According to Professor Stone, his research interests spanned "the turbulent centuries that carried England from the War of the Roses through the Tudor regime to the Cromwellian Revolution and beyond into the 18th century." His classes at Princeton included an undergraduate course on England from 1470 to 1690 and graduate seminars on the coming of the English Revolution and on England from 1660 to 1770.

Born in Epsom, Surrey, England on December 4, 1919, Stone studied at the Charterhouse School, at the Sorbonne, and at Christ Church, Oxford. His university studies were interrupted by war service as a lieutenant in the Royal Naval Volunteer Reserve (1940-45). He received his B.A. and M.A. degrees from Oxford in 1946 and remained there until 1962, first as a lecturer at University and Corpus Christi colleges and then as a fellow of Wadham College. In 1960-61, he was a member of the Institute for Advanced Study in Princeton.

Stone joined the Princeton faculty in 1963 as Dodge Professor of History and transferred to emeritus status in 1990. He served as department chair from 1967 to 1970 and in 1968 was named director of the new Davis Center, which was established to develop a focal point for historical research, to encourage innovation and experimentation in teaching, and to stimulate intellectual exchange both within the History Department and between the department and visiting scholars. It supports the Davis Research Seminar, which brings together research scholars from the United States and abroad to work on common problems.

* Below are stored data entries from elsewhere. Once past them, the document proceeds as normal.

(* ===== verification/AtaPorts.v ===== *)
(** harddisk.c: the ports of the ATA channels, and the commands.

    A port belongs to the channel whose base it has; the register 7 starts a
    command, the register 0 moves the data.  A write to most registers reaches both
    drives of a channel, a read gives the selected drive's. *)

From S2P Require Export Atapi Cmos.

(** ** harddisk.h *)
Definition LBA_28 : Z := bit 0.
Definition LBA_48 : Z := bit 1.
Definition IDE_LBA_MODE : Z := bit 6.
Definition IDE_512_SECTOR_SIZE : Z := bit 5.
Definition IDE_DRIVE_SELECT : Z := bit 4.
Definition IDE_HEAD_NUMBER : Z := bit 4 - 1.
Definition IDE_COMMAND_ATAPI_RESET : Z := 0x08.
Definition IDE_COMMAND_READ_NATIVE_ADDRESS_EXT : Z := 0x27.
Definition IDE_COMMAND_WRITE : Z := 0x30.
Definition IDE_COMMAND_WRITE_EXT : Z := 0x34.
Definition IDE_COMMAND_WRITE_MULTIPLE_EXT : Z := 0x39.
Definition IDE_COMMAND_VERIFY : Z := 0x40.
Definition IDE_COMMAND_VERIFY_NO_RETRY : Z := 0x41.
Definition IDE_COMMAND_VERIFY_EXT : Z := 0x42.
Definition IDE_COMMAND_EXECUTE_DEVICE_DIAGNOSTIC : Z := 0x90.
Definition IDE_COMMAND_SET_DRIVE_PARAMETERS : Z := 0x91.
Definition IDE_COMMAND_ATAPI_IDENTIFY : Z := 0xA1.
Definition IDE_COMMAND_WRITE_MULTIPLE : Z := 0xC5.
Definition IDE_COMMAND_SET_MULTIPLE : Z := 0xC6.
Definition IDE_COMMAND_STANDBY_IMMEDIATE : Z := 0xE0.
Definition IDE_COMMAND_IDLE_IMMEDIATE : Z := 0xE1.
Definition IDE_COMMAND_CHECK_POWER : Z := 0xE5.
Definition IDE_COMMAND_FLUSH_CACHE : Z := 0xE7.
Definition IDE_COMMAND_FLUSH_CACHE_EXT : Z := 0xEA.
Definition IDE_COMMAND_IDENTIFY : Z := 0xEC.
Definition IDE_COMMAND_SET_FEATURE : Z := 0xEF.
Definition IDE_COMMAND_READ_NATIVE_ADDRESS : Z := 0xF8.
Definition IDE_SATA_FEATURE_NON_ZERO_DMA_BUFFER_OFFSET : Z := 0x1.
Definition IDE_SATA_FEATURE_DMA_SETUP_FIS_AUTO_ACTIVATE : Z := 0x2.

(** ** Ports *)

(** The first channel from [c] on that has the port, and the register. *)
Fixpoint find_port (chs : list ATA_CHANNEL.t) (c Address : Z) : option (Z * Z) :=
  match chs with
  | [] => None
  | ch :: chs =>
      if (Address &. 0xfff8) =? ch.(ATA_CHANNEL.IoAddr1) then Some (c, u32 (Address - ch.(ATA_CHANNEL.IoAddr1)))
      else if (Address &. 0xfff8) =? ch.(ATA_CHANNEL.IoAddr2) then Some (c, u32 (Address - ch.(ATA_CHANNEL.IoAddr2) + 0x10))
      else find_port chs (c + 1) Address
  end.
Definition port_of (chs : list ATA_CHANNEL.t) (Address : Z) : Z * Z :=
  default (0, u32 (Address - 0x3e0)) (find_port chs 0 Address).

(** [AtaChannel[c].Drive[0]] and [Drive[1]] *)
Definition upd_both (c : Z) (f : CONTROLLER.t -> CONTROLLER.t) : IO unit := upd_ctl c 0 f ;; upd_ctl c 1 f.

(** The bytes of the next group of sectors. *)
Definition group_size (r : CONTROLLER.t) : Z :=
  u32 ((if r.(CONTROLLER.MultipleSectors) <? r.(CONTROLLER.NumberOfSectors) then r.(CONTROLLER.MultipleSectors)
        else r.(CONTROLLER.NumberOfSectors)) * HARDDISK_SECTOR_SIZE).
Definition next_group (r : CONTROLLER.t) : CONTROLLER.t := r <| CONTROLLER.BufferSize := group_size r |>.

Definition is_write (Command : Z) : bool :=
  (Command =? IDE_COMMAND_WRITE) || (Command =? IDE_COMMAND_WRITE_MULTIPLE) || (Command =? IDE_COMMAND_WRITE_EXT)
  || (Command =? IDE_COMMAND_WRITE_MULTIPLE_EXT).
Definition is_read (Command : Z) : bool :=
  (Command =? IDE_COMMAND_READ) || (Command =? IDE_COMMAND_READ_WITHOUT_RETRIES) || (Command =? IDE_COMMAND_READ_MULTIPLE)
  || (Command =? IDE_COMMAND_READ_EXT) || (Command =? IDE_COMMAND_READ_MULTIPLE_EXT).

Section Commands.
Context `{!Driver, !DiskImage, !Win32}.

(** ** Writing the data port *)

(** What follows a group of sectors that was written. *)
Definition group_written (dr : DRIVE.t) : DRIVE.t :=
  let r := dr.(DRIVE.Controller) in
  let multiple := (r.(CONTROLLER.CurrentCommand) =? IDE_COMMAND_WRITE_MULTIPLE)
                  || (r.(CONTROLLER.CurrentCommand) =? IDE_COMMAND_WRITE_MULTIPLE_EXT) in
  let r := (if multiple then next_group r else r) <| CONTROLLER.BufferIndex := 0 |> in
  if nz r.(CONTROLLER.NumberOfSectors) then
    dr <| DRIVE.Controller := set_status (IDE_STATUS_BUSY |. IDE_STATUS_CORRECTED_DATA |. IDE_STATUS_ERROR)
                                (IDE_STATUS_DRIVE_RDY |. IDE_STATUS_DEV_REQ) r |>
  else
    dr <| DRIVE.Controller := set_status (IDE_STATUS_BUSY |. IDE_STATUS_DEV_REQ |. IDE_STATUS_ERROR |. IDE_STATUS_CORRECTED_DATA)
                                IDE_STATUS_DRIVE_RDY r |>
       <| DRIVE.CurrentLSector := dr.(DRIVE.NextLSector) |>.

Definition write_sector_data (Channel d Value Length : Z) : IO unit :=
  r ← get_ctl Channel d;
  if r.(CONTROLLER.BufferSize) <=? r.(CONTROLLER.BufferIndex) then stop Exit
  else
    store_value Channel d Value Length ;;
    r ← get_ctl Channel d;
    if r.(CONTROLLER.BufferIndex) <? r.(CONTROLLER.BufferSize) then done_
    else
      temp ← HardDiskWriteSector Channel;
      if temp =? 0 then done_
      else upd_drive Channel d group_written ;; HardDiskRaiseInterrupt Channel.

Definition write_data (Channel d Value Length : Z) : IO unit :=
  r ← get_ctl Channel d;
  if is_write r.(CONTROLLER.CurrentCommand) then write_sector_data Channel d Value Length
  else if r.(CONTROLLER.CurrentCommand) =? IDE_COMMAND_ATAPI_PACKET then write_packet Channel d Value Length
  else done_.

"When Lawrence Stone arrived in Princeton and unpacked his intellectual baggage, he released a fresh set of ideas, which are still buzzing in the air, not merely here but everywhere in the country," said his colleague at Princeton, Robert Darnton. "History, as he presented it to rapt audiences of students and colleagues, cannot be confined to the tiny elite who dominate events. It involves entire populations. To be understood adequately, it requires some mastery of demography, economics, and political science. To be brought alive, it should be narrated in a brisk style, seasoned with amusing anecdotes and provocative arguments -- the more heretical, the better. Lawrence was always in a scrap, always making the fur fly and the ideas soar. He set the pace in what emerged in the 1960s as the new social history, and he remained our pre-eminent historian until the day of his death."

Stone's published works include The Crisis of the Aristocracy, 1558-1641 (1965), The Causes of the English Revolution, 1529-1642 (1972), The Family, Sex and Marriage in England 1500-1800 (1977), An Open Elite? England, 1540-1880, written in collaboration with his wife, Jeanne C. Fawtier Stone (1984), Uncertain Unions: Marriage in England 1660-1753 (1992), and Broken Lives: Marital Separation and Divorce in England 1660-1857 (1993). Also an authority on English sculpture, he wrote Sculpture in Britain: The Middle Ages (1955).

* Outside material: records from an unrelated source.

Definition set_mode_ctrl (Value : Z) (m : MODE_CTRL.t) : MODE_CTRL.t :=
  m <| MODE_CTRL.graphics_alpha := (Value >>. 0) &. 0x01 |>
    <| MODE_CTRL.display_type := (Value >>. 1) &. 0x01 |>
    <| MODE_CTRL.enable_line_graphics := (Value >>. 2) &. 0x01 |>
    <| MODE_CTRL.blink_intensity := (Value >>. 3) &. 0x01 |>
    <| MODE_CTRL.pixel_panning_compat := (Value >>. 5) &. 0x01 |>
    <| MODE_CTRL.pixel_clock_select := (Value >>. 6) &. 0x01 |>
    <| MODE_CTRL.internal_palette_size := (Value >>. 7) &. 0x01 |>.

(** The data half of port 0x3c0. *)
Definition attribute_data (Value : Z) : IO (bool * bool) :=
  v ← get_vga;
  let a := v.(VgaCore.attribute_ctrl) in
  let address := a.(ATTRIBUTE_CTRL.address) in
  if address <? 0x10 then
    old ← of_option OutOfBounds (nthZ a.(ATTRIBUTE_CTRL.palette_reg) address);
    if negb (Value =? old) then
      upd_attr (fun a => a <| ATTRIBUTE_CTRL.palette_reg ::= fun l => updZ l address (u8 Value) |>) ;;
      needs_update
    else nothing
  else if address =? 0x10 then
    let prev := a.(ATTRIBUTE_CTRL.mode_ctrl) in
    upd_attr (fun a => a <| ATTRIBUTE_CTRL.mode_ctrl ::= set_mode_ctrl Value |>) ;;
    mret (negb ((Value >>. 7) &. 0x01 =? prev.(MODE_CTRL.internal_palette_size)),
          negb ((Value >>. 2) &. 0x01 =? prev.(MODE_CTRL.enable_line_graphics)))
  else if address =? 0x11 then
    upd_attr (fun a => a <| ATTRIBUTE_CTRL.overscan_color := Value &. 0x3f |>) ;; nothing
  else if address =? 0x12 then
    upd_attr (fun a => a <| ATTRIBUTE_CTRL.color_plane_enable := Value &. 0x0f |>) ;; needs_update
  else if address =? 0x13 then
    upd_attr (fun a => a <| ATTRIBUTE_CTRL.horiz_pel_panning := Value &. 0x0f |>) ;; needs_update
  else if address =? 0x14 then
    upd_attr (fun a => a <| ATTRIBUTE_CTRL.color_select := Value &. 0x0f |>) ;; needs_update
  else nothing.

Definition attribute_write (Value : Z) : IO (bool * bool) :=
  v ← get_vga;
  let a := v.(VgaCore.attribute_ctrl) in
  flags ← (if a.(ATTRIBUTE_CTRL.flip_flop) =? 0 then
             let enabled := (Value >>. 5) &. 0x01 in
             upd_attr (fun a => a <| ATTRIBUTE_CTRL.video_enabled := enabled |>) ;;
             when (enabled =? 0) (gui gui_clear_screen) ;;
             upd_attr (fun a => a <| ATTRIBUTE_CTRL.address := Value &. 0x1f |>) ;;
             mret (negb (enabled =? 0) && (a.(ATTRIBUTE_CTRL.video_enabled) =? 0), false)
           else attribute_data Value);
  upd_attr (fun a => a <| ATTRIBUTE_CTRL.flip_flop ::= fun x => b2z (x =? 0) |>) ;;
  mret flags.

Definition misc_output_write (Value : Z) : IO (bool * bool) :=
  upd_vga (fun v => v <| VgaCore.misc_output ::= fun m => m
    <| MISC_OUTPUT.color_emulation := (Value >>. 0) &. 0x01 |>
    <| MISC_OUTPUT.enable_ram := (Value >>. 1) &. 0x01 |>
    <| MISC_OUTPUT.clock_select := (Value >>. 2) &. 0x03 |>
    <| MISC_OUTPUT.select_high_bank := (Value >>. 5) &. 0x01 |>
    <| MISC_OUTPUT.horiz_sync_pol := (Value >>. 6) &. 0x01 |>
    <| MISC_OUTPUT.vert_sync_pol := (Value >>. 7) &. 0x01 |> |>) ;;
  calculate_retrace_timing ;; nothing.

(** The character map chosen by bits 4, 1 and 0: [charmap1]. *)
Definition charmap_number (Value : Z) : Z :=
  let charmap1 := Value &. 0x13 in if 3 <? charmap1 then (charmap1 &. 3) + 4 else charmap1.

A member of the American Philosophical Society and the American Academy of Arts and Sciences, Professor Stone was also a corresponding fellow of the British Academy. In 1976, he was awarded Princeton's first annual Howard T. Behrman Award for distinguished achievement in the humanities. He received honorary degrees from universities including Princeton, Chicago, Penn, Edinburgh, and Oxford.

Surviving are his wife, Jeanne Fawtier Stone, and two children, Elizabeth C. Stone Zimansky of Stony Brook, N.Y., and Robert Lawrence Fawtier Stone of Manhattan.

At Professor Stone's request, there will be no funeral.

NOTE: A portrait of Lawrence Stone is available via the World Wide Web at http://www.princeton.edu/pr/pictures/99/. Both preview and downloadable versions of the jpeg file are listed by name in the index.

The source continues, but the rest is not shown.